There was a time when I thought I would be some kind of philosopher. I was horrible at Geometry, but at least I could remember the most basic of shapes. I always thought my triangle was body, soul, and mind. However, there are many applications to this idea. One of them is looking at Franklin’s quote: healthy, wealthy, and wise. One by itself really is not good enough. Even two is still incomplete. All three together creates a balance that is hard to topple. To get there is not easy. It requires discipline. The discipline to work at it every day. It is not about hoping to have time to work on it. It is about making the time. If that means you have to go to bed early, so you can get up before everybody else, then that is what you do. You make the time.

Here we go again…

Below is the post on my bio page. After I posted it, I began to think it might be appropriate as my first post. The primary focus of this blog is for what I call The Royal Lessons. These are life lessons that I want to pass to my son, Alec. In an upcoming post I will explain in greater detail what The Royal Lessons are and why it gets such a high name.

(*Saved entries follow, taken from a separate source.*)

Lemma elem_of_labelled df n (col : string * list cell) :
  col ∈ labelled n df ↔ col.1 = n ∧ col ∈ df.
Proof. unfold labelled. by rewrite list_elem_of_filter. Qed.

Lemma labelled_nil df n : labelled n df = [] ↔ n ∉ columns df.
Proof.
  unfold columns. split.
  - intros H [[c v] [Hc Hin]]%list_elem_of_fmap. simpl in Hc. subst c.
    assert ((n, v) ∈ labelled n df) as Hl by (by apply elem_of_labelled).
    rewrite H in Hl. by apply elem_of_nil in Hl.
  - intros H. destruct (labelled n df) as [|[c v] l] eqn:E; [done|].
    exfalso. apply H.
    assert ((c, v) ∈ labelled n df) as Hl by (rewrite E; by left).
    apply elem_of_labelled in Hl as [Hc Hin]. simpl in Hc. subst c.
    apply list_elem_of_fmap. by exists (n, v).
Qed.

Lemma columns_labelled df n :
  columns (labelled n df) = filter (λ c, c = n) (columns df).
Proof.
  unfold columns, labelled. induction df as [|[c v] df IH]; [done|].
  rewrite fmap_cons. simpl.
  destruct (decide (c = n)) as [->|Hc].
  - rewrite !filter_cons_True by done. by rewrite fmap_cons, IH.
  - by rewrite !filter_cons_False by done.
Qed.

Lemma labelled_app df1 df2 n :
  labelled n (df1 ++ df2) = labelled n df1 ++ labelled n df2.
Proof. apply filter_app. Qed.

Lemma labelled_labelled df n k :
  labelled n (labelled k df) = if decide (n = k) then labelled k df else [].
Proof.
  unfold labelled. induction df as [|[c v] df IH]; [by destruct (decide _)|].
  destruct (decide (c = k)) as [->|Hck].
  - rewrite (filter_cons_True (λ col, col.1 = k)) by done.
    destruct (decide (n = k)) as [->|Hnk].
    + rewrite filter_cons_True by done. by rewrite IH.
    + rewrite filter_cons_False by (simpl; congruence). by rewrite IH.
  - rewrite (filter_cons_False (λ col, col.1 = k)) by done. apply IH.
Qed.

(** Selecting the three canonical names does not change which columns a
    canonical name labels. *)
Lemma labelled_select_need df n :
  n ∈ need → labelled n (select need df) = labelled n df.
Proof.
  intros Hn. unfold select, need. cbn [mbind list_bind].
  rewrite !labelled_app, !labelled_labelled. unfold need in Hn.
  for_each_of Hn (by rewrite ?app_nil_r).
Qed.

Lemma need_check df :
  forallb (λ n, bool_decide (n ∈ columns df)) need = true
  ↔ ∀ n, n ∈ need → n ∈ columns df.
Proof.
  rewrite forallb_forall. split.
  - intros H n Hn. eapply bool_decide_eq_true, H. by apply list_elem_of_In.
  - intros H n Hn. apply bool_decide_eq_true, H. by apply list_elem_of_In.
Qed.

I have always been on journey, looking and searching for something. And though something is not nothing, I have rarely been focused on one thing. As a soldier way back in the 1990’s, my focus turned to reading. I used to love reading as a child and for some reason stopped. Out of pure boredom during a field exercise, I borrowed a used Anne Rice book. I loved it. After finishing it, I read almost all of her books. Next, I looked back on the books I had a mild interest in during my high school years. I started to reread them. I started reading classics. At the time I was relatively young in my newfound reading hobby. I actually started running out of things to read, because I really did not know what to read. Back then, my reading journey took me on an amazing ride, so much that some of my most memorable times involved a book.

In time, I began to wonder if I had a story to tell. That simple thought invaded my being. It started to transform my view of what my journey was supposed to be. It was also one of the most overwhelming ideas I ever had. How could I with very little training be so bold as to assume that I could be a writer? But the idea was eating at me, and so I began to dabble.

Dabble is what I did for years. People would ask what I wanted to do in the future. I would tell them that I wanted to write. They would ask me what I had written. I would respond with a pitiful “not much.” Why, because I dabbled. I wasn’t regimented. I wasn’t disciplined. I even used to tell myself I needed to live more to be able to write the books I wanted. I wasn’t experienced enough. The truth was I was just a dabbler pretending to want to be a writer.

My first blog was short-lived. It was after the birth of my son, Alec. I felt this overwhelming need to start writing again, if not for my sake, then at least for his sake. I realized that one of the most important things I could do in my life was be a really great father. It was my duty. Part of that duty was to leave a legacy. I wanted to let my son know of his heritage. I owed that to him and my ancestors. In addition, I wanted to let him know of my journey. There were a lot of ups and even more downs, and more importantly there was a lesson for each one.

That first blog started off well, but then I lost focus. I thought I had to have a really interesting picture for each post. The pictures became as important as the writing. I also tried self-hosting. When things started to go wrong technically, I stopped writing just so I could focus on getting the website functional again. Soon, I wasn’t writing at all.

So here is my next go-around. I still have a legacy to leave for Alec. In the last two years I have stayed busy. Busy means that I was procrastinating in my writing. Hopefully, this blog will demonstrate that I am still evolving as a person. My focus has become singular. I’m locked into the idea that I need to become a complete person, and this journey will be part of the legacy I leave for my son and for those that take the time to read this blog. Thank you.